Medical Students 'Match' With Post-Graduation Employers
Fourth-year students at Washington’s three medical schools now know where they will be working after they collect their diplomas this spring.
About 40% of the first graduating class of Washington State University’s medical school learned on Friday that they will stay in-state. Here's where two of them will land.It’s a long way, physically, from Iraq to Kent, Washington. When he was a child, WSU fourth-year medical student Sye Jabbouri and his family fled the Middle Eastern nation and began a journey to their new homeland.
“After we escaped war in Iraq, we went to Algeria, Libya, and then we lived as refugees in Holland, before coming to Washington state," he said.
When they arrived, Jabbouri and his family stayed with a host family and were embraced by the community. He says that instilled in him the desire to give back to that community. So, after he graduated from high school and the University of Washington, he became part of WSU’s first medical school class. And now, he’s headed to Connecticut and Yale University to start his career as an orthopedic surgeon.
“For me and my story and where I come from, we never thought that I would be able to end up at a program like Yale. Typically, when you think about career in medicine, or let alone a career in orthopedic surgery, it’s usually not an option," he said.
Jabbouri’s classmate, Becky Gold, is a Washington native. She grew up in Woodinville, north of Seattle. She left the state to attend Scripps College in southern California, but came back to the Northwest for medical school.
“I wanted to be in the place where I grew up. I wanted to serve the community that had served me throughout my life," she said.

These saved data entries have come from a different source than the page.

(* ===== verification/DisplayHashSpec.v ===== *)
(** * The rolling hash of 64 by 64 pixels (specification of DisplayPlan.v, display-plan-search.c)

    [guac_hash_foreach_image_rect] keeps one running value for the row and one for each column
    and never takes anything out of them: what is older than 64 pixels has been
    multiplied by 62 to the 64th, a multiple of 2 to the 64th, and is gone.  So the value it hands
    to the callback is the hash of the window alone. *)

From S2P Require Import Prelude RecordUpdate Mem Run Rect Display DisplayPlan.
Local Open Scope Z_scope.

(** ** Polynomials *)

Fixpoint poly (n : nat) (f : Z → Z) : Z :=
  match n with
  | O => 0
  | S n => poly n f * 62 + f (Z.of_nat n)
  end.

(** The hash of the window whose upper left corner is [x], [y]. *)

Definition window_hash (s : guac_display_layer_state) (x y : Z) : Z :=
  u64 (poly 64 (λ j, poly 64 (λ i, pixel s (x + i) (y + j)))).

Lemma poly_app a b f : poly (a + b) f = poly a f * 62 ^ Z.of_nat b + poly b (λ i, f (Z.of_nat a + i)).
Proof.
  induction b as [|b IH].
  - rewrite Nat.add_0_r. cbn [poly]. change (62 ^ Z.of_nat 0) with 1. lia.
  - rewrite Nat.add_succ_r. cbn [poly]. rewrite IH, Nat2Z.inj_succ, Z.pow_succ_r by lia.
    rewrite Nat2Z.inj_add. ring.
Qed.

Lemma u64_eq a b k : a = b + k * 2 ^ 64 → u64 a = u64 b.
Proof. intros ->. unfold u64. by rewrite Z.mod_add. Qed.

Lemma u64_poly n f g : (∀ i, 0 ≤ i < Z.of_nat n → u64 (f i) = u64 (g i)) → u64 (poly n f) = u64 (poly n g).
Proof.
  induction n as [|n IH]; intros H; [done|]. cbn [poly]. unfold u64 in *.
  rewrite Z.add_mod, Z.mul_mod, IH, H by (lia || (intros; apply H; lia)).
  by rewrite <-Z.mul_mod, <-Z.add_mod by lia.
Qed.
(* ===== verification/DisplayScreen.v ===== *)
(** * What the users see (specification of DisplayFlush.v)

    A client keeps a canvas for every layer and every buffer: its pixels and the path that
    rectangles are added to and that fills paint.  How it composes pixels, mixes a colour
    and decodes an image are parameters with the laws of the documented operations; a decoded
    image is near what was encoded, exactly so when the encoding is lossless. *)

From stdpp Require Import gmap.
From S2P Require Import Prelude RecordUpdate Mem Run Rect ProtocolTypes Display DisplayPlan DisplayFlush.
From S2P Require Import DisplayDraftSpec DisplayCreateSpec DisplayPassSpec.
Local Open Scope Z_scope.

Local Abbreviation len l := (Z.of_nat (List.length l)).

(** ** Canvases *)

Record canvas := mk_canvas { points : Z → Z → Z; path : list guac_rect; closed : bool }.

Definition screen : Type := Z → canvas.

Definition inb (x y : Z) (r : guac_rect) : bool :=
  (left r <=? x) && (x <? right r) && (top r <=? y) && (y <? bottom r).

Lemma inb_true x y r : inb x y r = true ↔ in_rect x y r.
Proof. unfold inb, in_rect. rewrite !andb_true_iff, !Z.leb_le, !Z.ltb_lt. lia. Qed.

Lemma inb_false x y r : inb x y r = false ↔ ¬ in_rect x y r.
Proof. rewrite <-inb_true. by destruct (inb x y r). Qed.

Definition on (k : Z) (f : canvas → canvas) (s : screen) : screen :=
  λ j, if decide (j = k) then f (s k) else s j.

Definition repaint (f : Z → Z → Z) (c : canvas) : canvas := mk_canvas f (path c) (closed c).

Definition sized (x y w h : Z) : guac_rect := mk_guac_rect x y (x + w) (y + h).

Definition row_width (rows : list (list Z)) : Z := match rows with row :: _ => len row | [] => 0 end.

Section client.
Context (composite : guac_composite_mode → Z → Z → Z) (paint : Z → Z → Z → Z → Z)
  (decode : image_encoding → bool → list (list Z) → Z → Z → Z).

Definition act (s : screen) (i : instruction) : screen :=
  match i with
  | Size k w h => on k (λ c, repaint (λ x y, if inb x y (sized 0 0 w h) then points c x y else 0) c) s
  | Copy src sx sy w h mode dst dx dy =>
      on dst (λ c, repaint (λ x y,
        if inb x y (sized dx dy w h)
        then composite mode (points (s src) (sx + (x - dx)) (sy + (y - dy))) (points c x y)
        else points c x y) c) s
  | Rectangle k x y w h =>
      on k (λ c, mk_canvas (points c) (if closed c then [sized x y w h] else sized x y w h :: path c) false) s
  | Cfill mode k r g b a =>
      on k (λ c, mk_canvas (λ x y,
        if existsb (inb x y) (path c) then composite mode (paint r g b a) (points c x y) else points c x y)
        (path c) true) s
  | Image e alpha mode k x0 y0 rows =>
      on k (λ c, repaint (λ x y,
        if inb x y (sized x0 y0 (row_width rows) (len rows))
        then composite mode (decode e alpha rows (x - x0) (y - y0)) (points c x y)
        else points c x y) c) s
  | _ => s
  end.

Definition act_all : screen → list instruction → screen := foldl act.

Lemma act_all_app s a b : act_all s (a ++ b) = act_all (act_all s a) b.
Proof. apply foldl_app. Qed.

Lemma on_other k j f s : j ≠ k → on k f s j = s j.
Proof. intros. unfold on. by rewrite decide_False. Qed.

Lemma on_same k f s : on k f s k = f (s k).
Proof. unfold on. by rewrite decide_True. Qed.

(** ** Laws *)

(** [near p v]: the pixel [p] is an acceptable rendition of [v]. *)

Context (near : Z → Z → Prop).

Record client_laws : Prop := {
  over_opaque v w : alpha_of v = 255 → composite GUAC_COMP_OVER v w = v;
  over_blank v : composite GUAC_COMP_OVER v 0 = v;
  rout_clears v w : alpha_of v = 255 → composite GUAC_COMP_ROUT v w = 0;
  ratop_clears w : composite GUAC_COMP_RATOP 0 w = 0;
  paint_opaque c : 0 ≤ c < 2 ^ 32 → alpha_of c = 255 → paint (red_of c) (green_of c) (blue_of c) 255 = c;
  paint_nothing : paint 0 0 0 0 = 0;
  near_refl v : near v v;
  near_opaque p v : near p v → alpha_of v = 255 → alpha_of p = 255;
  decode_near e alpha rows i j row v :
    rows !! Z.to_nat j = Some row → row !! Z.to_nat i = Some v → 0 ≤ i → 0 ≤ j →
    near (decode e alpha rows i j) (if alpha then v else Z.lor v 0xFF000000);
}.
End client.

(** ** Pixels *)

(** The pixels of a frame are 32-bit words; those of a layer that is not opaque, which is smaller than a
    cell, are invisible or fully visible. *)

Definition plain (l : guac_display_layer) (s : guac_display_layer_state) : Prop :=
  (∀ x y, inside s x y → 0 ≤ pixel s x y < 2 ^ 32 ∧
     (opaque l = false → pixel s x y = 0 ∨ alpha_of (pixel s x y) = 255)).

Definition small_state (s : guac_display_layer_state) : Prop := width s < 64 ∧ height s < 64.

Lemma alpha_shown v : alpha_of (Z.lor v 0xFF000000) = 255.
Proof.
  unfold alpha_of. rewrite Z.land_lor_distr_l. change (Z.land 0xFF000000 0xFF000000) with 0xFF000000.
  rewrite Z.shiftr_lor. apply Z.bits_inj'. intros n Hn. rewrite Z.lor_spec, Z.shiftr_spec, Z.land_spec by lia.
  change (Z.shiftr 0xFF000000 24) with 255. destruct (decide (n < 8)).
  - assert (Z.testbit 255 n = true) as ->; [|apply orb_true_r].
    change 255 with (Z.ones 8). by rewrite Z.ones_spec_low by lia.
  - assert (Z.testbit 0xFF000000 (n + 24) = false) as ->; [|by rewrite andb_false_r].
    apply Z.bits_above_log2; [lia|]. change (Z.log2 0xFF000000) with 31. lia.
Qed.

Lemma shown_word v : 0 ≤ v < 2 ^ 32 → 0 ≤ Z.lor v 0xFF000000 < 2 ^ 32.
Proof.
  intros Hv. split; [apply Z.lor_nonneg; lia|].
  destruct (decide (Z.lor v 0xFF000000 = 0)) as [->|Hz]; [lia|].
  apply Z.log2_lt_pow2; [assert (0 ≤ Z.lor v 0xFF000000) by (apply Z.lor_nonneg; lia); lia|].
  rewrite Z.log2_lor by lia. change (Z.log2 0xFF000000) with 31.
  destruct (decide (v = 0)) as [->|]; [done|].
  assert (Z.log2 v < 32) by (apply Z.log2_lt_pow2; lia). lia.
Qed.

(* ===== verification/DisplayWorkerSpec.v ===== *)
(** * Sending the images (specification of DisplayFlush.v, display-worker.c)

    A worker sends the pixels of the last frame, whatever encoding it chooses.  The workers may
    interleave: once all are done, every image is on the screen. *)

From stdpp Require Import gmap.
From S2P Require Import Prelude RecordUpdate Mem Run Rect ProtocolTypes Display DisplayPlan DisplayFlush.
From S2P Require Import DisplayDraftSpec DisplayCreateSpec DisplayRectSpec DisplayPassSpec DisplayCombineSpec.
From S2P Require Import DisplayScreen DisplayApplySpec.
Local Open Scope Z_scope.

Local Abbreviation len l := (Z.of_nat (List.length l)).

(** ** Reading a rectangle *)

Lemma read_words_ok n b p f :
  holds b p (Z.of_nat n) f →
  ∃ row, read_words n b p = Run row ∧ length row = n ∧
    ∀ k, 0 ≤ k < Z.of_nat n → row !! Z.to_nat k = Some (f k).
Proof.
  revert p f. induction n as [|n IH]; intros p f Hf; cbn [read_words].
  { exists []. split_and!; [done..|lia]. }
  pose proof (Hf 0 ltac:(lia)) as H0. rewrite Z.mul_0_r, Z.add_0_r in H0. rewrite H0, run_bind_run.
  destruct (IH (p + 4) (λ k, f (1 + k))) as (row & -> & Hlen & Hrow).
  { eapply holds_sub; [exact Hf|lia..]. }
  rewrite run_bind_run. exists (f 0 :: row). split; [done|]. split; [cbn; lia|].
  intros k Hk. destruct (decide (k = 0)) as [->|]; [done|].
  replace (Z.to_nat k) with (S (Z.to_nat (k - 1))) by lia. cbn [lookup list_lookup].
  rewrite Hrow by lia. do 2 f_equal. lia.
Qed.

Section images.
Context (s : guac_display_layer_state) (b : list Z) (Hs : state_ok s) (Hb : buffer s = Some b).

Lemma read_rows_ok n w x y :
  0 ≤ x → x + Z.of_nat w ≤ buffer_width s → 0 ≤ y → y + Z.of_nat n ≤ buffer_height s →
  ∃ rows, read_rows n w b (address s x y) (buffer_stride s) = Run rows ∧ length rows = n ∧
    ∀ j, 0 ≤ j < Z.of_nat n → ∃ row, rows !! Z.to_nat j = Some row ∧ length row = w ∧
      ∀ i, 0 ≤ i < Z.of_nat w → row !! Z.to_nat i = Some (pixel s (x + i) (y + j)).
Proof using Hs Hb.
  intros Hx Hxw. revert y. induction n as [|n IH]; intros y Hy Hyn; cbn [read_rows].
  { exists []. split_and!; [done..|lia]. }
  destruct (read_words_ok w b (address s x y) (λ k, pixel s (x + k) y)) as (row & -> & Hlen & Hrow).
  { apply holds_row; (done || lia). }
  rewrite run_bind_run. replace (address s x y + buffer_stride s) with (address s x (y + 1)) by (unfold address; lia).
  destruct (IH (y + 1)) as (rows & -> & Hlens & Hrows); [lia..|].
  rewrite run_bind_run. exists (row :: rows). split; [done|]. split; [cbn; lia|].
  intros j Hj. destruct (decide (j = 0)) as [->|].
  - exists row. split_and!; [done..|]. intros i Hi. rewrite Z.add_0_r. by apply Hrow.
  - replace (Z.to_nat j) with (S (Z.to_nat (j - 1))) by lia. cbn [lookup list_lookup].
    destruct (Hrows (j - 1)) as (row' & E & Hl & Hr); [lia|]. exists row'. split_and!; [done..|].
    intros i Hi. rewrite Hr by done. do 2 f_equal. lia.
Qed.
End images.

(** The rows of the rectangle [r] of a frame. *)

Definition rows_of (s : guac_display_layer_state) (r : guac_rect) (rows : list (list Z)) : Prop :=
  len rows = bottom r - top r ∧
  ∀ j, 0 ≤ j < bottom r - top r → ∃ row, rows !! Z.to_nat j = Some row ∧ len row = right r - left r ∧
    ∀ i, 0 ≤ i < right r - left r → row !! Z.to_nat i = Some (pixel s (left r + i) (top r + j)).

Section worker.
Context (l : guac_display_layer) (r : guac_rect) (Hl : state_ok (last_frame l))
  (He : guac_rect_is_empty r = false) (Hr : contains (bounds_of (last_frame l)) r).

Lemma worker_bounds :
  0 ≤ left r < right r ∧ 0 ≤ top r < bottom r ∧ right r ≤ width (last_frame l) ∧
  bottom r ≤ height (last_frame l) ∧ width (last_frame l) ≤ buffer_width (last_frame l) ≤ 8192 ∧
  height (last_frame l) ≤ buffer_height (last_frame l) ≤ 8192.
Proof using All.
  destruct Hl as [? ? ? _ _]. apply is_empty_false in He. unfold contains in Hr.
  cbn [bounds_of left top right bottom] in Hr. lia.
Qed.

Lemma cairo_rect_ok :
  ∃ rows, LFR_guac_display_layer_cairo_rect l r = Run rows ∧ rows_of (last_frame l) r rows.
Proof using All.
  pose proof worker_bounds as Hbd. destruct (ok_buffer _ Hl) as (b & Hb & _).
  unfold LFR_guac_display_layer_cairo_rect. rewrite rect_address, run_bind_run by (done || lia).
  rewrite Hb. cbn [deref]. rewrite run_bind_run.
  rewrite width_spec, height_spec, !Z.max_r by (unfold rect_ok; lia).
  destruct (read_rows_ok (last_frame l) b Hl Hb (Z.to_nat (bottom r - top r)) (Z.to_nat (right r - left r))
    (left r) (top r)) as (rows & -> & Hlen & Hrows); [lia..|].
  exists rows. split; [done|]. split; [lia|]. intros j Hj.
  destruct (Hrows j) as (row & Hrow & Hlr & Hpix); [lia|]. exists row. split_and!; [done|lia|].
  intros i Hi. apply Hpix. lia.
Qed.

Lemma png_optimality_ok : ∃ n, LFR_guac_display_layer_png_optimality l r = Run n.
Proof using All.
  pose proof worker_bounds as Hbd. destruct (ok_buffer _ Hl) as (b & Hb & _).
  unfold LFR_guac_display_layer_png_optimality. rewrite rect_address, run_bind_run by (done || lia).
  destruct (_ || _); [by eexists|]. rewrite Hb. cbn [deref]. rewrite run_bind_run.
  match goal with |- context [for_range _ _ ?body (0, 1)] =>
    destruct (for_range_inv_max (λ _ _, True) (top r) (bottom r - 1) body (0, 1))
      as ([same different] & -> & _); [done| |]
  end.
  - intros y [same different] Hy _. cbn zeta.
    replace (address (last_frame l) (left r) (top r) + (y - top r) * buffer_stride (last_frame l))
      with (address (last_frame l) (left r) y) by (unfold address; lia).
    rewrite (read_pixel _ b), run_bind_run by (done || lia).
    destruct (for_range_inv_max (λ _ _, True) (left r + 1) (right r - 1)
      (λ x, count_pixel b (address (last_frame l) (left r) y) (x - left r))
      (Z.lor (pixel (last_frame l) (left r) y) 0xFF000000, (same, different).1, (same, different).2))
      as ([[? ?] ?] & -> & _); [done| |rewrite run_bind_run; by eexists].
    intros x [[last ?] ?] Hx _. unfold count_pixel.
    replace (address (last_frame l) (left r) y + 4 * (x - left r)) with (address (last_frame l) x y)
      by (unfold address; lia).
    rewrite (read_pixel _ b), run_bind_run by (done || lia). by eexists.
  - rewrite run_bind_run. by eexists.
Qed.

Lemma encoding_ok webp lag framerate : ∃ e, encoding_of webp lag l r framerate = Run e.
Proof using All.
  destruct png_optimality_ok as [n Hn].
  assert (Hw : ∃ w, LFR_guac_display_layer_should_use_webp webp l r framerate = Run w).
  { unfold LFR_guac_display_layer_should_use_webp. repeat case_match; try by eexists. rewrite Hn. by eexists. }
  assert (Hj : ∃ j, LFR_guac_display_layer_should_use_jpeg l r framerate = Run j).
  { unfold LFR_guac_display_layer_should_use_jpeg. repeat case_match; try by eexists. rewrite Hn. by eexists. }
  destruct Hw as [w Hw], Hj as [j Hj]. unfold encoding_of. rewrite Hw, run_bind_run.
  destruct w; [by eexists|]. destruct (opaque l); [rewrite Hj|]; rewrite run_bind_run; by eexists.
Qed.
End worker.

(** What a worker sends for an image. *)

Definition image_of (l : guac_display_layer) (r : guac_rect) (e : image_encoding) (rows : list (list Z))
    : list instruction :=
  guac_display_layer_clear_non_opaque l r ++
    [Image e (negb (opaque l)) GUAC_COMP_OVER (layer_index l) (left r) (top r) rows].

Lemma worker_op_ok webp lag ls op l :
  op_type op = GUAC_DISPLAY_PLAN_OPERATION_IMG → ls !! op_layer op = Some l →
  state_ok (last_frame l) → guac_rect_is_empty (op_dest op) = false →
  contains (bounds_of (last_frame l)) (op_dest op) →
  ∃ e rows, worker_op webp lag ls op = Run (image_of l (op_dest op) e rows) ∧
    rows_of (last_frame l) (op_dest op) rows.
Proof.
  intros Ht Hl Hs He Hb. destruct (cairo_rect_ok l (op_dest op) Hs He Hb) as (rows & Hrows & Hof).
  unfold worker_op. rewrite Ht, Hl. cbn [deref]. rewrite run_bind_run, Hrows, run_bind_run.
  destruct (encoding_ok l (op_dest op) Hs He Hb webp lag
    (if op_last_frame op <? op_current_frame op
     then i32 (Z.quot 1000 (op_current_frame op - op_last_frame op)) else INT_MAX)) as [e ->].
  rewrite run_bind_run. by exists e, rows.
Qed.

She spent her first two years doing her mostly academic studies in Spokane. The last two years, the clinical part of medical school, she spent in Vancouver and parts of rural southwestern Washington. She says she loved it. Now she’s headed to a community residency in obstetrics and gynecology in Los Angeles.
“I could really see myself staying as a generalist for OB-GYN and working in underserved or rural communities because I had such a positive experience and I think that’s really a place where I could make a difference," she said.
That’s exactly what WSU’s medical school administrators want to hear, given the school’s emphasis on community medicine.
Gold says she was honored to be part of the inaugural class.
“We got to help form it and get a say in how our school developed because I really learned a lot about leadership and a lot of things that go on behind the scenes," she said.
Gold, Jabbouri and their classmates are scheduled to graduate in May and begin their residency assignments around the first of July.